(* ===== verification/EngineRun.v ===== *)
(** * Runs of the engine ([internal/engine/execution.go], [execir_invoker.go],
      [checkpoint.go])

    [Executor.Run]: the input is checked, a resume is loaded from its checkpoint, the
    interpreter runs under the engine's [Invoker], and the run ends finished, failed,
    or suspended with a checkpoint. *)

From S2P Require Import Prelude GoNum GoText Value JsonNum ExecIR ExecEval ExecInterp SpecTools SpecPolicy SpecLimits LowerYaml Policy PolicyHitl RuneText AuditChain TraceRedact TraceRecorder EngineLimits McpDispatch StateStore StateRuns EngineState EngineCheckpoint EngineTool EngineHitl EngineInvoker.

Local Open Scope Z_scope.

Definition CheckpointStatusRunning : string := "running".
Definition CheckpointStatusInterrupted : string := "interrupted".
Definition CheckpointStatusCompleted : string := "completed".
Definition CheckpointStatusFailed : string := "failed".

(** What [Run] returns: [nil], [ErrInterrupted], or another error. *)
Inductive outcome := RunOk | RunInterrupted | RunError (err : xerror).

Definition run_result (T : Type) : Type := world T * outcome.

Section run.
Context {T : Type} (e : Executor T).

Definition root_place (in_ : RunInput) : place := mkPlace (in_WorkflowName in_) "" (in_WorkflowName in_) 0 [] [].

(** The limits of the workflow of a run, if it exists. *)
Definition run_limits (workflow : string) : option ExecutionLimits :=
  match lookupWorkflow e workflow with Ok _ => e_WorkflowLimits e workflow | Err _ => None end.

(** ** Checkpoints *)

(** The text of a payload is stored, unless it is too large; [stepID] qualified. *)
Definition store_checkpoint (in_ : RunInput) (p : checkpointPayload) (stepIndex : Z) (stepID status : string) (w : world T)
    : world T * option xerror :=
  match e_Encode e p with
  | None => (w, Some (XCheckpoint "marshal"))
  | Some ctxJSON =>
      if maxCheckpointContextBytes <? byte_len ctxJSON then (w, Some (XCheckpoint "absolute maximum"))
      else
        let '(evs, err) := enforceCheckpointSize (e_ProjectLimits e) (run_limits (in_WorkflowName in_)) stepID ctxJSON in
        let w := traces e (root_place in_) stepID "limit_hit" "system" evs w in
        match err with
        | Some err => (w, Some (XLimit err))
        | None =>
            let '(w, err) := on_store (SaveCheckpoint
              (mkRunCheckpoint (in_RunID in_) 0 stepIndex stepID ctxJSON status (e_Now e (w_env w)))) w in
            (w, XStore <$> err)
        end
  end.

Definition saveCheckpoint (in_ : RunInput) (stepIndex : Z) (stepID : string) (ictx : Context_) (totalCost : f64) (status : string)
    (w : world T) : world T * option xerror :=
  store_checkpoint in_ (plain_payload ictx totalCost) stepIndex (qualID (root_place in_) stepID) status w.

Definition saveExecCheckpoint (in_ : RunInput) (stepIndex : Z) (anchorStep : string) (ictx : Context_) (totalCost : f64) (st : RunState)
    (w : world T) : world T * option xerror :=
  let anchor := trim_space anchorStep in
  let stepID := qualID (root_place in_) (if (anchor =? "")%string then trim_space (in_WorkflowName in_) else anchor) in
  store_checkpoint in_ (exec_payload ictx totalCost st) stepIndex stepID CheckpointStatusInterrupted w.

(** The latest checkpoint of a run, when its status allows a resume. *)
Definition resumable_checkpoint (in_ : RunInput) (w : world T) : res xerror RunCheckpoint :=
  match GetLatestCheckpoint (in_RunID in_) (w_runs w) with
  | Err err => Err (XStore err)
  | Ok cp =>
      if (cp_Status cp =? CheckpointStatusRunning)%string || (cp_Status cp =? CheckpointStatusInterrupted)%string then Ok cp
      else Err (XCheckpoint "status")
  end.

(** [execResumeMeta]: only a checkpoint of the interpreter is resumable. *)
Definition execResumeMeta (in_ : RunInput) (w : world T) : option xerror :=
  match resumable_checkpoint in_ w with
  | Err err => Some err
  | Ok cp =>
      match e_Decode e (cp_ContextJSON cp) with
      | None => Some (XCheckpoint "unmarshal")
      | Some p => if ck_ExecIR p then None else Some (XCheckpoint "not execir")
      end
  end.

Definition loadExecResumeState (in_ : RunInput) (wf : WorkflowSpec) (w : world T)
    : res xerror (Context_ * f64 * RunState * option NestedRunState) :=
  cp ← resumable_checkpoint in_ w;
  let maxNest := ResolveMaxWorkflowNesting (e_ProjectLimits e) (run_limits (in_WorkflowName in_)) in
  match unmarshalCheckpointPayload (pg_Workflows (e_Graph e)) (e_Decode e) (cp_ContextJSON cp) (Some wf) maxNest (cp_StepIndex cp) with
  | Err _ => Err (XCheckpoint "payload")
  | Ok (ictx, totalCost) =>
      match e_Decode e (cp_ContextJSON cp) with
      | None => Err (XCheckpoint "unmarshal")
      | Some p =>
          if ck_ExecIR p then Ok (ictx, totalCost, mkRunState (ck_ExecMemo p) (ck_ExecControl p) false "", ck_Nested p)
          else Err (XCheckpoint "not execir")
      end
  end.

(** ** The ends of a run *)

Definition finish (in_ : RunInput) (status out err : string) (cost : f64) (w : world T) : world T * option store_error :=
  on_store (FinishRun (in_RunID in_) status (e_Now e (w_env w)) out err cost) w.

Definition failRun (in_ : RunInput) (err : xerror) (totalCost : f64) (w : world T) : run_result T :=
  let ictx := mkContext (VMap (in_Input in_)) ∅ None None in
  let '(w, _) := saveCheckpoint in_ (-1) "" ictx totalCost CheckpointStatusFailed w in
  let '(w, _) := finish in_ RunStatusFailed "" (e_ErrorText e err) totalCost w in
  (w, RunError err).

Definition finishRunWithOutput (in_ : RunInput) (wf : WorkflowSpec) (ictx : Context_) (totalCost : f64) (out : value) (w : world T)
    : run_result T :=
  let outBytes := redactPayloadJSON e out in
  let '(w, err) := saveCheckpoint in_ (Z.of_nat (length (wf_Steps wf)) - 1) "" ictx totalCost CheckpointStatusCompleted w in
  match err with
  | Some err => failRun in_ err totalCost w
  | None =>
      let '(w, err) := finish in_ RunStatusSucceeded outBytes "" totalCost w in
      (w, match err with Some err => RunError (XStore err) | None => RunOk end)
  end.

(** [snapshotIctx] with what the run waits for. *)
Definition suspended_context (s : istate T) : Context_ :=
  mkContext (cx_Input (i_ictx s)) (cx_Steps (i_ictx s)) (i_pending s) (nestedRunStateOf <$> i_nested s).

Definition anchor_step (s : istate T) : string :=
  match i_nested s with
  | Some n => ns_stepID n
  | None => match i_pending s with Some p => ph_StepID p | None => "" end
  end.

Definition suspendExecIR (in_ : RunInput) (wf : WorkflowSpec) (s : istate T) (st : RunState) (totalCost : f64) : run_result T :=
  let w := i_world s in
  match i_pending s, i_nested s with
  | None, None => failRun in_ XNoCause totalCost w
  | _, _ =>
      let anchor := anchor_step s in
      let stepIndex := execStepIndex wf anchor in
      let '(w, err) := saveExecCheckpoint in_ stepIndex anchor (suspended_context s) totalCost st w in
      match err with
      | Some err => failRun in_ err totalCost w
      | None =>
          let '(w, err) := on_store (UpdateRunStatus (in_RunID in_) RunStatusInterrupted) w in
          match err with
          | Some err => (w, RunError (XStore err))
          | None =>
              (trace e (root_place in_) (qualID (root_place in_) anchor) "run_error" "system"
                 [("interrupted", PBool true); ("reason", PStr "hitl"); ("stepId", PStr anchor); ("stepIndex", PInt stepIndex)] w,
               RunInterrupted)
          end
      end
  end.

(** ** [runViaExecIR] *)

Definition set_cost (cost : f64) (w : world T) : world T := mkWorld (w_env w) (w_runs w) cost (w_log w).

(** The levels below the root are as many as the limit allows. *)
Definition max_levels (in_ : RunInput) : nat :=
  Z.to_nat (ResolveMaxWorkflowNesting (e_ProjectLimits e) (e_WorkflowLimits e (in_WorkflowName in_))).

(** The invoker's state and the seed a run starts with. *)
Definition start_state (in_ : RunInput) (wf : WorkflowSpec) (w : world T) : res xerror (istate T * option RunState) :=
  if in_Resume in_ then
    '(ictx, totalCost, seed, nested) ← loadExecResumeState in_ wf w;
    Ok (mkIstate (add_cost totalCost (set_cost zero_cost w)) ictx None (cx_PendingHitl ictx) None nested, Some seed)
  else Ok (newEngineInvoker (VMap (in_Input in_)) (set_cost zero_cost w), None).

Definition run_root (in_ : RunInput) (pol : PolicyEvaluator) (started : Time) (prog : program) (s : istate T) (seed : option RunState)
    : istate T * list event * res error (value * RunState) :=
  levels e in_ started (max_levels in_) (root_place in_) pol false prog (VMap (in_Input in_)) seed s.

Definition runViaExecIR (in_ : RunInput) (wf : WorkflowSpec) (pol : PolicyEvaluator) (started : Time) (w : world T) : run_result T :=
  match workflow_program e (in_WorkflowName in_) wf with
  | Err err => failRun in_ err zero_cost w
  | Ok prog =>
      match start_state in_ wf w with
      | Err err => failRun in_ err zero_cost w
      | Ok (s, seed) =>
          let '(s, _, r) := run_root in_ pol started prog s seed in
          let cost := w_cost (i_world s) in
          match r with
          | Err err => failRun in_ (XInterp err) cost (i_world s)
          | Ok (ret, st) =>
              if rs_suspended st then suspendExecIR in_ wf s st cost
              else
                let ictx := mkContext (cx_Input (i_ictx s)) (cx_Steps (i_ictx s)) None None in
                match execIROutput prog wf ret with
                | None => failRun in_ XOutput cost (i_world s)
                | Some out => finishRunWithOutput in_ wf ictx cost out (i_world s)
                end
          end
      end
  end.

(** ** [Executor.Run] *)

Definition resumeRunStartedAt (in_ : RunInput) (w : world T) : Time :=
  if in_Resume in_ then
    match GetRun (in_RunID in_) (w_runs w) with Ok r => run_StartedAt r | Err _ => in_StartedAt in_ end
  else in_StartedAt in_.

Definition with_input (in_ : RunInput) (input : fields) : RunInput :=
  mkRunInput (in_RunID in_) (in_WorkflowName in_) (in_StartedAt in_) input (in_ApprovedActions in_) (in_Resume in_) (in_Hitl in_).

Definition Run (in_ : RunInput) (w : world T) : run_result T :=
  match lookupWorkflow e (in_WorkflowName in_) with
  | Err err => (w, RunError err)
  | Ok wf =>
      match canonical_fields (in_Input in_) with
      | Err j => failRun in_ (XValue j) zero_cost w
      | Ok cinput =>
          let in_ := with_input in_ cinput in
          match validateWorkflowInputSchema e (in_WorkflowName in_) (VMap cinput) with
          | Some err => failRun in_ err zero_cost w
          | None =>
              match compiledWorkflowEvaluator e (trim_space (wf_Policy wf)) with
              | Err err => failRun in_ err zero_cost w
              | Ok pol =>
                  match (if in_Resume in_ then execResumeMeta in_ w else None) with
                  | Some err => (w, RunError err)
                  | None => runViaExecIR in_ wf pol (resumeRunStartedAt in_ w) w
                  end
              end
          end
      end
  end.
End run.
──────────
* [Task prompt]:
Only one stretch of the data above is needed. Restate it word for word, from the line containing "Inductive outcome := RunOk" through the line containing "(** The limits", both ends included.

* [Answer to the problem]:
Inductive outcome := RunOk | RunInterrupted | RunError (err : xerror).

Definition run_result (T : Type) : Type := world T * outcome.

Section run.
Context {T : Type} (e : Executor T).

Definition root_place (in_ : RunInput) : place := mkPlace (in_WorkflowName in_) "" (in_WorkflowName in_) 0 [] [].

(** The limits of the workflow of a run, if it exists. *)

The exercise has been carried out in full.